Each line from the beginning of the data below through the line containing "The server wraps" should be repeated exactly, please.

**Dataset records:**
★ ★ ★ ★

(* ===== verification/Grpc.v ===== *)
(** * The gRPC transport: replication/replication_impl_server.go,
      replication/replication_impl_client.go

    The server wraps the engine's handlers and turns messages into their
    protobuf form; the client turns them back.  What gRPC does in between is
    an interface: one streaming call delivers a prefix of what the server sent,
    in order, and reports the end of the stream only when the handler returned
    without an error and everything arrived. *)

From S2P Require Import Prelude GoStrings GoTime Metadata Gorm Repository RepositoryFacts.
From S2P Require Import Replication Hub MasterEngine MasterFacts MetadataJson HostNames GoPath.
From S2P Require Import GoFS CertLRU CertResolver SlaveStore SlaveEngine.

Open Scope Z_scope.

(** [context.Canceled] *)
Definition Canceled : error := errors_New "context canceled".

(** ** Requests and responses of the service *)

Record pb_SnapshotRequest := mk_pb_SnapshotRequest { psr_NodeId : string; psr_SnapshotRecordId : Z }.
Record pb_SubscriptionRequest := mk_pb_SubscriptionRequest { pur_NodeId : string }.
Record pb_CertificateBundleRequest := mk_pb_CertificateBundleRequest {
  pbr_Hostname : string; pbr_Revision : Z;
}.
Record pb_CertificateBundleResponse := mk_pb_CertificateBundleResponse {
  pbs_Hostname : string; pbs_Revision : Z; pbs_TlsCrt : string; pbs_TlsKey : string;
  pbs_MetadataJson : string;
}.

(** ** What gRPC promises *)

(** A server-streaming call: the client's error on opening it; the error of the
    server's [Send] of a message after those already sent; and what the
    client's [Recv] calls return, given what was sent and how the handler
    returned. *)
Record call (M : Type) := mkCall {
  call_open : option error;
  call_send : list M -> M -> option error;
  call_recv : list M -> result () -> list (result (option M));
}.
Arguments mkCall {M} _ _ _.
Arguments call_open {M} _.
Arguments call_send {M} _ _ _.
Arguments call_recv {M} _ _ _.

★ ★ ★ ★

**Solved exercise:**
(* ===== verification/Grpc.v ===== *)
(** * The gRPC transport: replication/replication_impl_server.go,
      replication/replication_impl_client.go

    The server wraps the engine's handlers and turns messages into their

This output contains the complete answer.